それでは皆さん元気よく!不意打ち追い討ち?桜内!得意な技は?タイプ不一致!

『伝統、奇跡、運命愛、渋み、滑らかさ』 スリーズブーケの魅力を語る。

 こんにちは。黒鷺です。

 

 ユニット甲子園にむけて、なんか始まるみたいですね。

 

 

 

  黒鷺もどこかの回で出るらしいです。

 

 

 さて、それはそれとして、たぶん結構な人がラブライブ!シリーズ内で作品をそれなりに跨いで履修していると思うので、所謂推しユニットって複数あると思うんですよね。

 

 

 で、これ1人で完走できたら面白そうだなって思って、便乗して全ユニットの魅力紹介記事を書いてみることにしました。

 企画やってる日にそのユニットの記事を上げてくぐらいのペースなら追いつけるかなーと思うので、最後までお付き合いくだされば幸いです。(なお既に遅刻している模様)

 

(ここまでコピペ)

 

 

 今回はスリーズブーケ。推しユニット回です。

 

 

 

世界は変わる この手を伸ばした瞬間から

 世界の在り方に対して干渉しようとするみらくら、ドルケと比較した時に、スリーズブーケは世界そのものではなく、それを認識する目線の方を変えようとする傾向があります。

 

www.youtube.com

 

 

世界は変わらないように見えても、自分が変われば世界は変わる。

ラブライブ!サンシャイン!!』は、そのことに気づく物語なんです

 

ラブライブ!サンシャイン!! The School Idol Movie Over The Rainbow パンフレット

酒井和男監督インタビューより抜粋

 

 この手の話をするときにオタクが引用しがちなアレ、自分も大好きなので触れときました。

 

 

 1話『花咲きたい!』での花帆は、梢とのやり取りを通して、通う学校を別の学校に変えるのではなく、学校での過ごし方を変えることでこれからの学校生活を変えるという決断をしました。

 

 

 

 1話に限らず、スリーズブーケ関連のエピソードには、「何かを受け入れる」といったものが非常に多く見受けられます。

 弱い部分や至らない部分を補う何かを手に入れるエピソードの多い他2ユニットとは異なり、弱い部分も自分のものとして受け入れていくという方向性で話が進行していく傾向が強いです。

 

 例えば、2話『ダメダメ⇨世界一!?』や第3話 『雨と、風と、太陽と』 では、練習の量やパートナーに対する向き合い方が変化しただけで、花帆の能力が強化されたわけではありません。
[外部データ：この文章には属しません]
(* ===== verification/TakerTaproot.v ===== *)
(** The taker's taproot driver: src/taker/taproot_swap.rs (its funding is in
    [TakerFunding]).

    In this protocol the contract transaction is the funding transaction: the
    taker broadcasts its contracts first, then exchanges contract data with one
    maker after the other. *)
From S2P Require Import Prelude Float64 Bitcoin Messages Contract Errors SwapCoin TaprootLib Taproot TakerTracker TakerState Payment LegacyVerification TaprootVerification WalletStore MakerApi ChainWait WalletRecovery TakerApi TakerFunding TakerLegacy.
#[local] Open Scope string_scope.
#[local] Open Scope list_scope.
#[local] Open Scope Z_scope.

(** What a hop shows its maker. *)
Record HopContracts := {
  hc_pubkeys : list PublicKey;
  hc_hashlock_scripts : list Script;
  hc_timelock_scripts : list Script;
  hc_internal_keys : list XOnlyPublicKey;
  hc_tap_tweaks : list bytes;
  hc_contract_txs : list Transaction;
  hc_amounts : list Amount;
}.

Section taproot.
Context {lib : BitcoinLib} {tap : TaprootLib} {hi : HashIter} {D : Type} {tv : TakerOutside D}.
Abbreviation taker := (stateful (Taker D) TakerError).

Definition update_taproot (i : nat) (f : TaprootExchangeProgress -> TaprootExchangeProgress) : taker () :=
  m ← maker_at i;
  exch ← lift (taproot_exchange_mut m);
  update_maker i (fun m => {| m with mc_exchange := EP_Taproot (f exch) |}).

Definition exchange_build_from_response (prev : TaprootContractData) : HopContracts :=
  {| hc_pubkeys := tcd_pubkeys prev; hc_hashlock_scripts := [tcd_hashlock_script prev];
     hc_timelock_scripts := tcd_timelock_scripts prev; hc_internal_keys := tcd_internal_keys prev;
     hc_tap_tweaks := tcd_tap_tweaks prev; hc_contract_txs := tcd_contract_txs prev;
     hc_amounts := tcd_amounts prev |}.

Definition exchange_build_from_outgoing : taker HopContracts :=
  outgoing ← read_swap os_outgoing_swapcoins;
  internal_keys ← lift (try_map (fun c => ok_or (osc_internal_key c)
                    (TE_General "Outgoing swapcoin missing internal_key")) outgoing);
  _ ← lift (reject (bool_decide (internal_keys = [])) (TE_General "No outgoing swapcoins"));
  mret {| hc_pubkeys := omap osc_my_pubkey outgoing;
          hc_hashlock_scripts := omap osc_hashlock_script outgoing;
          hc_timelock_scripts := omap osc_timelock_script outgoing;
          hc_internal_keys := internal_keys;
          hc_tap_tweaks := map (fun c => default (repeat 0 32) (osc_tap_tweak c)) outgoing;
          hc_contract_txs := map osc_contract_tx outgoing;
          hc_amounts := map osc_funding_amount outgoing |}.

Definition wait_for_funding_confirmation (contract_txids : list Txid) (required_confirms arrival_timeout : Z) : taker () :=
  if (required_confirms =? 0) || bool_decide (contract_txids = []) then mret ()
  else
    _ ← read_wallet;
    _ ← on_chain to_new_connection;
    detector ← gets tk_breach_detector;
    on_world (fun d =>
      let abort := fun d => match detector with Some _ => to_breached d | None => false end in
      let '(r, d) := wait_for_tx_confirmation false (Some abort) contract_txids required_confirms arrival_timeout d in
      (map_err breach_or_wallet_error (h ← r; _ ← expect h; Ok ()), d)).

(** Broadcasts one contract and arms the watch on its output. *)
Definition broadcast_contract (c : OutgoingSwapCoin) : taker () :=
  txid ← relabel (TE_General "Failed to broadcast contract tx: {:?}") (send_tx (osc_contract_tx c));
  let vout := match list_find (fun o => value o = osc_funding_amount c) (output (osc_contract_tx c)) with
              | Some (n, _) => wrap 32 (Z.of_nat n)
              | None => 0
              end in
  o ← lift (expect (output (osc_contract_tx c) !! Z.to_nat vout));
  on_world (fun d =>
    let '(r, d) := to_register_watch {| op_txid := txid; op_vout := vout |} (script_pubkey o) d in
    (map_err (fun _ => TE_General "watch registration for {outpoint} failed (watcher gone): {e}") r, d)).

(** Returns the stream to the first maker. *)
Definition funding_broadcast : taker TcpStream :=
  _ ← write_wallet;
  outgoing ← read_swap os_outgoing_swapcoins;
  _ ← st_for_each broadcast_contract outgoing;
  _ ← save_wallet;
  required_confirms ← read_swap (fun s => swp_required_confirms (os_params s));
  maker0 ← maker_at 0;
  stream ← net_connect (mc_address maker0);
  _ ← net_handshake stream;
  _ ← wait_for_funding_confirmation (map (fun c => compute_txid (osc_contract_tx c)) outgoing)
        required_confirms TX_BROADCAST_TIMEOUT;
  mret stream.

Definition taproot_incoming_coin (contract : TaprootContractData) (preimage : Preimage) (my_privkey : SecretKey)
    (j : nat) (contract_tx : Transaction) : outcome TakerError IncomingSwapCoin :=
  o ← ok_or (output contract_tx !! 0%nat) (TE_General "No output in Taproot contract tx");
  timelock_script ← expect (tcd_timelock_scripts contract !! j);
  let c := isc_new_taproot my_privkey (tcd_hashlock_script contract) timelock_script contract_tx (value o) in
  other_pubkey ← ok_or (tcd_pubkeys contract !! j) (TE_General "No pubkey in Taproot contract data");
  internal_key ← expect (tcd_internal_keys contract !! j);
  tap_tweak ← taker_protocol (tap_tweak_scalar contract j);
  Ok (isc_set_preimage
        {| c with isc_my_privkey := Some my_privkey; isc_my_pubkey := Some (pubkey_of my_privkey);
                  isc_other_pubkey := Some other_pubkey; isc_internal_key := Some internal_key;
                  isc_tap_tweak := Some tap_tweak; isc_swap_id := Some (tcd_id contract) |} preimage).

Definition exchange_create_incoming (contract : TaprootContractData) (my_privkey : SecretKey) : taker () :=
  preimage ← read_swap os_preimage;
  _ ← st_for_each (fun p =>
        c ← lift (taproot_incoming_coin contract preimage my_privkey p.1 p.2);
        set_swap (fun s => {| s with os_incoming_swapcoins := os_incoming_swapcoins s ++ [c] |}))
      (zip (seq 0 (length (tcd_contract_txs contract))) (tcd_contract_txs contract));
  on_swap (payment_stamp_targets to_address_script).

(** The hashlock key of a maker's contracts: the next maker's, or the taker's own. *)
Definition check_next_hashlock (num_makers i : nat) (hashlock_nonces : list SecretKey) (my_pubkey : PublicKey)
    (hashlock_script : Script) : taker () :=
  if (S i <? num_makers)%nat then
    next ← maker_at (S i);
    match hashlock_nonces !! S i, mc_tweakable_point next with
    | Some nonce, Some next_tp =>
        lift (map_err (fun _ => TE_General "Maker {} Taproot hashlock pubkey verification failed: {:?}")
                (check_taproot_hashlock_has_pubkey hashlock_script next_tp nonce))
    | _, _ => mret ()
    end
  else
    match instructions hashlock_script !! 3%nat with
    | Some (Some (PushBytes pk_bytes)) =>
        script_xonly ← lift (ok_or (xonly_from_slice pk_bytes)
                               (TE_General "Last maker {} Taproot hashlock has invalid pubkey"));
        lift (reject (bool_decide (script_xonly <> x_only_public_key (inner my_pubkey)))
                (TE_General "Last maker {} Taproot hashlock pubkey doesn't match taker's key"))
    | _ => mret ()
    end.

Definition taproot_watchonly (contract : TaprootContractData) (my_pubkey : PublicKey) (j : nat) (contract_tx : Transaction)
    : outcome TakerError WatchOnlySwapCoin :=
  timelock_script ← expect (tcd_timelock_scripts contract !! j);
  Ok (wsc_new_taproot (default my_pubkey (tcd_pubkeys contract !! j)) (tcd_next_hop_point contract) contract_tx
        (tcd_hashlock_script contract) timelock_script (default 0 (tcd_amounts contract !! j))).

Definition track_taproot_watchonly (contract : TaprootContractData) (my_pubkey : PublicKey) : taker () :=
  watchonly ← lift (try_map (fun p => taproot_watchonly contract my_pubkey p.1 p.2)
                (zip (seq 0 (length (tcd_contract_txs contract))) (tcd_contract_txs contract)));
  swap_id ← read_swap os_id;
  _ ← write_wallet;
  _ ← set_store (add_watchonly_swapcoins swap_id watchonly);
  _ ← save_wallet;
  set_swap (fun s => {| s with os_watchonly_swapcoins := os_watchonly_swapcoins s ++ watchonly |}).

(** What follows the answer of maker [i]. *)
Definition accept_maker_contract (num_makers i : nat) (hashlock_nonces : list SecretKey) (my_privkey : SecretKey)
    (next_hop_point : PublicKey) (maker_contract : TaprootContractData) : taker () :=
  let my_pubkey := pubkey_of my_privkey in
  m ← maker_at i;
  expected ← expected_amount i;
  s ← gets tk_ongoing_swap;
  _ ← lift (verify_maker_taproot_contract s maker_contract next_hop_point (mc_negotiated_timelock m) expected);
  _ ← check_next_hashlock num_makers i hashlock_nonces my_pubkey (tcd_hashlock_script maker_contract);
  _ ← update_taproot i (fun e => {| e with tep_maker_contract_received := true |});
  _ ← (if (S i =? num_makers)%nat then
         _ ← exchange_create_incoming maker_contract my_privkey;
         persist_incoming_swapcoins
       else track_taproot_watchonly maker_contract my_pubkey);
  required_confirms ← read_swap (fun s => swp_required_confirms (os_params s));
  _ ← wait_for_funding_confirmation (map compute_txid (tcd_contract_txs maker_contract)) required_confirms
        MAKER_FUNDING_TIMEOUT;
  _ ← update_taproot i (fun e => {| e with tep_swapcoins_created := true |});
  _ ← update_taproot i (fun e => {| e with tep_maker_funding_confirmed := true |});
  persist_progress.

(** One turn of [for i in 0..num_makers]; [prev] is the previous maker's answer. *)
Definition exchange_taproot_hop (num_makers : nat) (hashlock_nonces : list SecretKey) (maker0_stream : TcpStream)
    (prev : option TaprootContractData) (i : nat) : taker (option TaprootContractData) :=
  m ← maker_at i;
  stream ← (if (i =? 0)%nat then mret maker0_stream
            else stream ← net_connect (mc_address m); _ ← net_handshake stream; mret stream);
  _ ← update_taproot i (fun e => {| e with tep_connected := true |});
  hc ← (if (i =? 0)%nat then exchange_build_from_outgoing
        else prev ← lift (expect prev); mret (exchange_build_from_response prev));
  my_privkey ← random_key;
  let my_pubkey := pubkey_of my_privkey in
  makers ← read_swap os_makers;
  let next_hop_point := match makers !! S i with
                        | Some next => default my_pubkey (mc_tweakable_point next)
                        | None => my_pubkey
                        end in
  swap_id ← read_swap os_id;
  _ ← send_message stream (TM_TaprootContractData
        {| tcd_id := swap_id; tcd_pubkeys := hc_pubkeys hc; tcd_next_hop_point := next_hop_point;
           tcd_internal_keys := hc_internal_keys hc; tcd_tap_tweaks := hc_tap_tweaks hc;
           tcd_hashlock_script := default [] (hc_hashlock_scripts hc !! 0%nat);
           tcd_timelock_scripts := hc_timelock_scripts hc; tcd_contract_txs := hc_contract_txs hc;
           tcd_amounts := hc_amounts hc; tcd_hashlock_nonce := hashlock_nonces !! i;
           tcd_next_hashlock_nonce := if (S i <? num_makers)%nat then hashlock_nonces !! S i else None |});
  _ ← update_taproot i (fun e => {| e with tep_contract_data_sent := true |});
  msg ← read_message stream;
  match msg with
  | MT_TaprootContractData maker_contract =>
      _ ← accept_maker_contract num_makers i hashlock_nonces my_privkey next_hop_point maker_contract;
      mret (Some maker_contract)
  | _ => lift (Err (TE_General "Unexpected message from maker {}: expected TaprootContractData"))
  end.

Definition exchange_taproot : taker () :=
  swap_id ← attempt (E := TakerError) (read_swap os_id);
  _ ← match swap_id with inl swap_id => start_route_heartbeat swap_id | inr _ => mret () end;
  _ ← set_swap (fun s => {| s with os_phase := TakerTracker.FundsBroadcast |});
  _ ← persist_swap TakerTracker.FundsBroadcast;
  maker0_stream ← funding_broadcast;
  makers ← read_swap os_makers;
  hashlock_nonces ← read_swap os_hashlock_nonces;
  let num_makers := length makers in
  _ ← st_fold (exchange_taproot_hop num_makers hashlock_nonces maker0_stream) None (seq 0 num_makers);
  persist_swap TakerTracker.ContractsExchanged.
End taproot.
(** ** The last hop *)
Lemma repeat_op_Ok {S E A} (P : A -> Prop) (f : stateful S E A) n : forall s xs s',
  (forall s x s', f s = (Ok x, s') -> P x) -> repeat_op f n s = (Ok xs, s') -> length xs = n /\ Forall P xs.
Proof.
  induction n as [|n IH]; intros s xs s' Hf; cbn [repeat_op].
  - by intros [= <- <-].
  - intros H. apply st_bind_Ok in H as (x & s1 & Hx & H). apply st_bind_Ok in H as (ys & s2 & Hys & [= <- <-]).
    destruct (IH _ _ _ Hf Hys) as [<- Hall]. split; [done|]. constructor; [by eapply Hf|done].
Qed.

(** The keys the taker sends for the last hop are those of the private keys it keeps. *)
Lemma last_keys_Ok i tx vars t nk vars' t' :
  next_hop_keys i true tx vars t = (Ok (nk, vars'), t') ->
  exists mks hks, xv_taker_multisig_privkeys vars' = Some mks /\ xv_taker_hashlock_privkeys vars' = Some hks /\
    length mks = Z.to_nat tx /\ length hks = Z.to_nat tx /\
    nk_multisig_pubkeys nk = map pubkey_of mks /\ nk_hashlock_pubkeys nk = map pubkey_of hks.
Proof.
  unfold next_hop_keys. intros H. apply st_bind_Ok in H as (keys & t1 & Hk & [= <- <- <-]). cbn.
  apply (repeat_op_Ok (fun k => k.1.1.1.1 = pubkey_of k.1.1.1.2 /\ k.1.1.2 = pubkey_of k.1.2)) in Hk as [<- Hall].
  - do 2 eexists. split; [done|]. split; [done|]. rewrite !length_map. split; [done|]. split; [done|].
    induction Hall as [|k keys [H1 H2] Hall [IH1 IH2]]; [done|]. cbn. rewrite H1, H2, IH1, IH2. done.
  - intros s k s' Hr. unfold last_hop_key, generate_keypair in Hr.
    apply st_bind_Ok in Hr as ([mp mk] & s1 & Hm & Hr). apply st_bind_Ok in Hm as (k1 & ? & _ & [= <- <- <-]).
    apply st_bind_Ok in Hr as ([hp hk] & s2 & Hh & Hr). apply st_bind_Ok in Hh as (k2 & ? & _ & [= <- <- <-]).
    apply st_bind_Ok in Hr as (n & s3 & _ & [= <- <-]). done.
Qed.

Lemma send_proof_Ok a id i hf nk l t rtxs infos t' :
  exchange_send_proof_of_funding a id i hf nk l t = (Ok (rtxs, infos), t') ->
  exists expected, verify_maker_sender_contracts (tk_ongoing_swap t') infos (nk_multisig_pubkeys nk)
                     (nk_hashlock_pubkeys nk) l expected = Ok ().
Proof.
  unfold exchange_send_proof_of_funding. intros H. do 3 apply st_bind_Ok in H as (? & ? & _ & H).
  case_match; try discriminate H. apply st_bind_Ok in H as (ex & t1 & _ & H).
  apply st_bind_Ok in H as (s & t2 & [= <- <-] & H). apply st_bind_Ok in H as ([] & t3 & [Hv ->]%lift_Ok & H).
  apply st_bind_Ok in H as ([] & t4 & [_ ->]%lift_Ok & [= <- <- <-]). by exists ex.
Qed.

Lemma complete_hop_Ok i n a id vars rtxs infos sigs t vars' t' :
  complete_hop i n a id vars rtxs infos sigs t = (Ok vars', t') ->
  xv_prev_senders_info vars' = Some infos /\
  xv_taker_multisig_privkeys vars' = xv_taker_multisig_privkeys vars /\
  xv_taker_hashlock_privkeys vars' = xv_taker_hashlock_privkeys vars.
Proof.
  unfold complete_hop. cbv zeta. intros H. do 13 apply st_bind_Ok in H as (? & ? & _ & H). by injection H as <- <-.
Qed.

(** The preimage and the number of contracts per hop. *)
Definition deal_of t : option (Preimage * Z) :=
  (fun s => (os_preimage s, swp_tx_count (os_params s))) <$> tk_ongoing_swap t.

(** What the variables hold once the last maker has been walked. *)
Definition last_hop (deal : Preimage * Z) (tx_count : Z) (vars : ExchangeVars) : Prop :=
  exists infos mks hks l s,
    xv_prev_senders_info vars = Some infos /\ xv_taker_multisig_privkeys vars = Some mks /\
    xv_taker_hashlock_privkeys vars = Some hks /\ length mks = Z.to_nat tx_count /\ length hks = Z.to_nat tx_count /\
    os_preimage s = deal.1 /\ zlen infos = deal.2 /\
    forall k info, infos !! k = Some info -> sender_contract_bound s (map pubkey_of mks) (map pubkey_of hks) l k info.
 しかし、自分が未熟であることを受け入れて、パートナーと手を取り合って前に進もうと誓ったことで、花帆が精神的に得たものは大きかったと思います。

 

 梢はもっと顕著で、8話『あの日のこころ、明日のこころ』で区切りがつくまで、物語が始まる前から半年以上ずっと引きずり続けて、拗らせに拗らせた綴理とのすれ違いの原因は、たったひとつ。

 

 

 自分の正直な気持ちに気づいていなかったこと、今の自分が「何を思って」、「何が大切で」、そして、大切な人に「どうして欲しいのか」が分かっていなかったこと。

 自分の本当の気持ちを、自分のものとして認識できていないというたったそれだけの事が、話数にして8話分、作中時間にして半年以上尾を引く大問題になってしまうような、そういう描き方をされているんですよね。

 

 ゲーム内で満場一致で梢の最強カード*1である『DEEPNESS』の限定ボイスでは、他人の気持ちは変えられないと思い込み、だからこそ、自他共に心の奥底に触れること、他人を傷つけることなんだと怯えてしまい、いつしか気持ちを隠すのが当たり前になってしまっていたことが語られており、梢にたったひとつ欠けていたのが、「自分の気持ちを押し殺さないこと」、つまり、なかった方がよかったもの、あたかもないようなものとして扱うのではなく、「これが自分の本心なのだ」と受け入れることだったことが分かります。

 

 

 自分自身の身に起きたことを「これこそが”私”を構成する経験なのである」として受け入れることは、一般的に「運命愛」として説明され、九鬼周三やニーチェといった現象学分野の哲学者たちの著作で何度も反復されるテーマであり、ラブライブ!シリーズでも、主に作曲キャラを中心に描かれ継がれてきたものです。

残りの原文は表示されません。